Gold has strong support that exist around 1900. It is currently trading between 1950-2000, which is a critical resistance zone. If gold can break above 2000 and sustain above it, it will stage a breakout and invalidate the double-top pattern and resume its uptrend. However, if gold fails to break above 2000 and falls below 1900, it will confirm the double top pattern and can stay under broad consolidation for some more time.

The monthly chart shows some positive signs for gold. The moving average convergence divergence (MACD) indicator, which measures the momentum and trend direction of an asset, has crossed above its signal line and turned bullish. This indicates that the buyers are gaining strength and could push the price higher.

From the Indian context, Gold has been trading in a narrow range for the past few weeks, as it faces strong resistance at 60000 levels. This level has been tested several times but failed to break above it convincingly. A sustained move above 60000 would signal a bullish breakout for the precious metal, opening the door for further gains towards 65000 rupees and beyond. However, if gold fails to overcome this hurdle, it may consolidate with the support that exists in the 55000-56000 zone.

Another factor to consider is the relative performance of gold against silver. Gold and silver are often correlated, as they are both precious metals that respond to similar market forces. However, sometimes they diverge, as they have different industrial and monetary uses.

The relative strength (RS) line of gold against silver shows how gold is performing relative to silver. A rising RS line means that gold outperforms silver, while a falling RS line means silver outperforms gold.

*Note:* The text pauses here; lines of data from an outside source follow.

(** * A shallow embedding of the PDF table pipeline of [app.py]

    The development follows the source file top-down: Python values and the
    string methods the pipeline relies on, the validation of a classification
    response, the retrying call to the generative endpoint, table detection,
    the per-page task, the run over all pages, and the final merge.

    External collaborators (the generative endpoint, [json.loads], the OCR
    and rasterizer tools, [pdfkit], PyPDF2's reader, the file system where
    it may fail) are oracles: the code is verified for every behaviour they
    may show, including the exceptions that [json.loads] raises besides its
    [JSONDecodeError], a write that fails after the file was opened, and a
    removal that fails.  [time.sleep] refuses a negative length.  Wall-clock
    measurements ([response_time], durations) are not part of the model,
    and of a log line only its level and the fixed part of its text are
    kept.  Messages the code builds are kept in full, with the text that
    CPython 3.11 gives to the exceptions it raises itself. *)

From Stdlib Require Import Floats Ascii String ZArith Lia List Permutation.
From stdpp Require Import gmap strings list fin_maps pretty.

(** ** Python values *)

(** What [json.loads] can return, which is also what the dictionaries handed
    around by the pipeline hold.  A [dict] with string keys is a [gmap]. *)
#[warnings="-register-all"]
Inductive pyval :=
| PyNone
| PyBool (b : bool)
| PyInt (z : Z)
| PyFloat (f : float)
| PyStr (s : string)
| PyList (l : list pyval)
| PyDict (d : gmap string pyval).

(** [isinstance(v, bool)] *)
Definition isinstance_bool (v : pyval) : bool :=
  match v with PyBool _ => true | _ => false end.

(** [isinstance(v, (int, float))]: [bool] is a subclass of [int]. *)
Definition isinstance_int_float (v : pyval) : bool :=
  match v with PyBool _ | PyInt _ | PyFloat _ => true | _ => false end.

(** [isinstance(v, dict)] *)
Definition isinstance_dict (v : pyval) : bool :=
  match v with PyDict _ => true | _ => false end.

(** [0.0 <= v <= 1.0] for a value that passed [isinstance_int_float].
    Python compares an int with a float exactly, so on integers the test is
    [0 <= z <= 1]; on floats it is the IEEE comparison (false on NaN). *)
Definition in_unit_interval (v : pyval) : bool :=
  match v with
  | PyBool _ => true
  | PyInt z => (0 <=? z)%Z && (z <=? 1)%Z
  | PyFloat f => PrimFloat.leb 0%float f && PrimFloat.leb f 1%float
  | _ => false
  end.

(** Truth value of an object, as [if v:] tests it. *)
Definition truthy (v : pyval) : bool :=
  match v with
  | PyNone => false
  | PyBool b => b
  | PyInt z => negb (z =? 0)%Z
  | PyFloat f => negb (PrimFloat.eqb f 0%float)
  | PyStr s => negb (String.eqb s "")
  | PyList l => match l with [] => false | _ => true end
  | PyDict d => negb (bool_decide (d = ∅))
  end.

(** ** Python strings

    A [string] is read as a sequence of code points below 256. *)
Module PyStr.

(** [str.isspace] on one code point: TAB..CR, FS..US, space, NEL, NBSP. *)
Definition isspace (c : ascii) : bool :=
  let n := nat_of_ascii c in
  ((9 <=? n) && (n <=? 13)) || ((28 <=? n) && (n <=? 32))
  || (n =? 133) || (n =? 160).

Fixpoint lstrip (s : string) : string :=
  match s with
  | EmptyString => EmptyString
  | String c s' => if isspace c then lstrip s' else s
  end.

Fixpoint rstrip (s : string) : string :=
  match s with
  | EmptyString => EmptyString
  | String c s' =>
      match rstrip s' with
      | EmptyString => if isspace c then EmptyString else String c EmptyString
      | r => String c r
      end
  end.

(** [s.strip()] *)
Definition strip (s : string) : string := rstrip (lstrip s).

(** [s.startswith(p)] *)
Fixpoint startswith (s p : string) {struct p} : bool :=
  match p, s with
  | EmptyString, _ => true
  | String a p', String b s' => Ascii.eqb a b && startswith s' p'
  | String _ _, EmptyString => false
  end.

(** [s[n:]] and [s[:n]] for [n >= 0] *)
Fixpoint drop (n : nat) (s : string) : string :=
  match n, s with
  | O, _ => s
  | S _, EmptyString => EmptyString
  | S n', String _ s' => drop n' s'
  end.

Fixpoint take (n : nat) (s : string) : string :=
  match n, s with
  | O, _ => EmptyString
  | S _, EmptyString => EmptyString
  | S n', String c s' => String c (take n' s')
  end.

(** [s[:-k]] for [k > 0]: a stop before the start is clipped to it. *)
Definition slice_to_neg (k : nat) (s : string) : string :=
  take (String.length s - k) s.

(** [s.endswith(suf)] *)
Definition endswith (s suf : string) : bool :=
  (String.length suf <=? String.length s)
  && String.eqb (drop (String.length s - String.length suf) s) suf.

(** [s.replace(old, new, 1)]: the leftmost occurrence only. *)
Fixpoint replace_first (s old new : string) : string :=
  if startswith s old then new +:+ drop (String.length old) s
  else match s with
       | EmptyString => EmptyString
       | String c s' => String c (replace_first s' old new)
       end.

(** [sub in s] *)
Fixpoint contains (s sub : string) : bool :=
  startswith s sub
  || match s with
     | EmptyString => false
     | String _ s' => contains s' sub
     end.

(** Every character is whitespace (so also: the empty string). *)
Fixpoint whitespace_only (s : string) : bool :=
  match s with
  | EmptyString => true
  | String c s' => isspace c && whitespace_only s'
  end.
(** X9. An expansion yields at most one successor per stop point: the
    locations of the yielded successors are pairwise distinct, and there are
    no more successors than stop points. *)
Theorem expand_successors_distinct (p : Problem) (s : State) :
  NoDup (map (fun sc : State * Q => current_location sc.1) (yielded (expand p s))) /\
  length (yielded (expand p s)) <= size (possible_stop_points p).
Proof.
  pose proof (loop_locations_sublist p s (elements (possible_stop_points p))) as Hsub.
  split.
  - apply (sublist_NoDup _ _ (NoDup_elements (possible_stop_points p)) Hsub).
  - apply sublist_length in Hsub. rewrite length_map in Hsub. exact Hsub.
Qed.

(** X10. Invariants of the state space of a constructed problem: in every
    reachable state the dropped points are drop points of the problem, the
    fuel is positive, the location is the start point or a stop point, and a
    location that is a drop point has been dropped. *)
Theorem reachable_invariants (input : Input) (p : Problem) (s : State) :
  RelaxedDeliveriesProblem__init__ input = Ok p ->
  reachable dist p s ->
  dropped_so_far s ⊆ drop_points p /\
  (0 < fuel s)%Q /\
  (current_location s = start_point p \/ current_location s ∈ possible_stop_points p) /\
  (current_location s ∈ drop_points p -> current_location s ∈ dropped_so_far s).
Proof.
  intros Hinit Hreach.
  pose proof (reachable_location_served dist input p s Hinit Hreach) as Hserved.
  apply problem_init_Ok_inv in Hinit as (_ & Hpos & Hstart & _ & _ & _ & _ & Hi).
  split; [|split; [|split]]; [| | |done].
  - clear Hserved. induction Hreach as [|s s' c Hreach IH Hin].
    + rewrite Hi. simpl. apply empty_subseteq.
    + apply yielded_expand_sound in Hin as (q & _ & Hs).
      destruct Hs as (_ & _ & _ & _ & _ & _ & Hdrop & Hgas).
      destruct (decide (q ∈ drop_points p)) as [Hq|Hq].
      * destruct (Hdrop Hq) as [-> _]. apply union_subseteq. split; [done|].
        by apply singleton_subseteq_l.
      * by destruct (Hgas Hq) as [-> _].
  - clear Hserved. destruct Hreach as [|s s' c Hreach Hin].
    + by rewrite Hi.
    + apply yielded_expand_sound in Hin as (q & _ & Hs).
      by destruct Hs as (_ & _ & _ & _ & _ & Hfuel & _).
  - clear Hserved. destruct Hreach as [|s s' c Hreach Hin].
    + left. by rewrite Hi, Hstart.
    + right. apply yielded_expand_sound in Hin as (q & Hq & Hs).
      destruct Hs as (_ & _ & _ & _ & <- & _). done.
Qed.
Lemma handle_chunk_spec (acc : string) (j : json) (tr : list event) r tr' :
  handle_chunk sid acc j tr = (r, tr') ->
  (exists ext, tr' = tr ++ ext /\ Forall (stage_event sid) ext) /\
  (forall acc', r = inr acc' ->
     acc' = (acc ++ match content_fragment j with Some s => s | None => "" end)%string).
Proof.
  unfold handle_chunk, bind at 1, lift at 1.
  destruct (py_contains "choices" j) as [e|has] eqn:Hc; simpl;
    [intros H; injection H; intros; subst; split; [apply no_ext | discriminate] |].
  destruct has; simpl;
    [| unfold ret; intros H; injection H; intros; subst; split; [apply no_ext|] ].
  2:{ intros acc' Hr; injection Hr; intros; subst.
      destruct j; simpl in Hc; try discriminate; simpl; try (rewrite str_app_nil_r; reflexivity).
      injection Hc; intros Hb; destruct (dict_lookup "choices" kvs); [discriminate|].
      rewrite str_app_nil_r; reflexivity. }
  unfold bind at 1, lift at 1.
  destruct (py_getitem_str j "choices") as [e|choices] eqn:Hg; simpl;
    [intros H; injection H; intros; subst; split; [apply no_ext | discriminate] |].
  apply py_getitem_str_inv in Hg as (kvs & -> & Hl).
  unfold bind at 1, lift at 1.
  destruct (py_getitem_zero choices) as [e|first] eqn:Hz; simpl;
    [intros H; injection H; intros; subst; split; [apply no_ext | discriminate] |].
  unfold bind at 1, lift at 1.
  destruct (py_dict_get first "delta" (JObj [])) as [e|delta] eqn:Hd; simpl;
    [intros H; injection H; intros; subst; split; [apply no_ext | discriminate] |].
  apply py_dict_get_inv in Hd as (c & -> & Hdelta).
  apply py_getitem_zero_inv in Hz as [(rest & ->) | (ch & s & -> & Hx)];
    [| discriminate].
  unfold bind at 1, lift at 1.
  destruct (py_dict_get delta "content" (JStr "")) as [e|content] eqn:Hct; simpl;
    [intros H; injection H; intros; subst; split; [apply no_ext | discriminate] |].
  apply py_dict_get_inv in Hct as (d & -> & Hcontent).
  simpl; rewrite Hl.
  destruct (py_truthy content) eqn:Ht.
  - unfold bind at 1, lift at 1.
    destruct (py_str_iadd acc content) as [e|acc1] eqn:Hi; simpl;
      [intros H; injection H; intros; subst; split; [apply no_ext | discriminate] |].
    apply py_str_iadd_inv in Hi as (t & -> & ->).
    unfold bind, emit, ret; simpl; intros H; injection H; intros; subst.
    split.
    + exists [EvStageAppend sid t]; split; [reflexivity|]. repeat constructor. eexists; reflexivity.
    + intros acc' Hr; injection Hr; intros; subst.
      destruct (dict_lookup "delta" c) as [w|] eqn:Hw; subst;
        [| ].
      * destruct (dict_lookup "content" d) as [w'|] eqn:Hw'; subst; [reflexivity|].
        injection Hcontent as ->; reflexivity.
      * injection Hdelta as ->; simpl in Hcontent; injection Hcontent as ->; reflexivity.
  - unfold ret; intros H; injection H; intros; subst; split; [apply no_ext|].
    intros acc' Hr; injection Hr; intros; subst.
    destruct (dict_lookup "delta" c) as [w|] eqn:Hw; subst;
      [| rewrite str_app_nil_r; reflexivity].
    destruct (dict_lookup "content" d) as [w'|] eqn:Hw'; subst;
      [| rewrite str_app_nil_r; reflexivity].
    destruct w'; try (rewrite str_app_nil_r; reflexivity).
    simpl in Ht. destruct (String.eqb s "") eqn:Es; [| discriminate].
    apply String.eqb_eq in Es; subst; rewrite str_app_nil_r; reflexivity.
Qed.

Lemma read_lines_spec (lines : list string) : forall acc tr r tr',
  read_lines loads sid acc lines tr = (r, tr') ->
  (exists ext, tr' = tr ++ ext /\ Forall (stage_event sid) ext) /\
  (forall s, r = inr s -> s = (acc ++ String.concat "" (stream_fragments loads lines))%string).
Proof.
  induction lines as [|line rest IH]; intros acc tr r tr' H; simpl in H |- *.
  - injection H; intros; subst; split; [apply no_ext|].
    intros s Hs; injection Hs; intros; subst; now rewrite str_app_nil_r.
  - destruct (String.eqb line "") eqn:Hblank; [now apply IH|].
    unfold is_sentinel.
    destruct (String.eqb (strip_data line) "[DONE]") eqn:Hdone.
    + unfold ret in H; injection H; intros; subst; split; [apply no_ext|].
      intros s Hs; injection Hs; intros; subst; simpl; now rewrite str_app_nil_r.
    + destruct (loads (strip_data line)) as [d|] eqn:Hl; simpl; [|now apply IH].
      unfold bind at 1 in H.
      destruct (handle_chunk sid acc d tr) as [[e|acc1] t1] eqn:Hh.
      * apply handle_chunk_spec in Hh as [Hext _].
        injection H; intros; subst; split; [exact Hext | discriminate].
      * apply handle_chunk_spec in Hh as [(ext1 & -> & Hf1) Hacc].
        specialize (Hacc acc1 eq_refl).
        apply IH in H as [(ext2 & -> & Hf2) Hres].
        split.
        -- exists (ext1 ++ ext2); rewrite app_assoc; split; [reflexivity|].
           apply Forall_app; auto.
        -- intros s Hs; rewrite (Hres s Hs), Hacc.
           destruct (content_fragment d) as [f|].
           ++ rewrite concat_cons, str_app_assoc; reflexivity.
           ++ rewrite str_app_nil_r; reflexivity.
Qed.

The RS line of gold against silver has been broadly rising since 2011, indicating that gold has been more favored than silver over the long term. However, in the past year, the RS line has been mostly flat, indicating that both metals have been performing similarly. This suggests that there is no clear advantage for either metal at the moment.

As of now, the price behavior of Gold in the 1950-2000 range needs to be closely watched. Any meaningful move above 2000 is likely to take the precious metal higher toward 2070-2075 levels. However, until that happens, we might well see Gold consolidating in a 1900-2000 zone.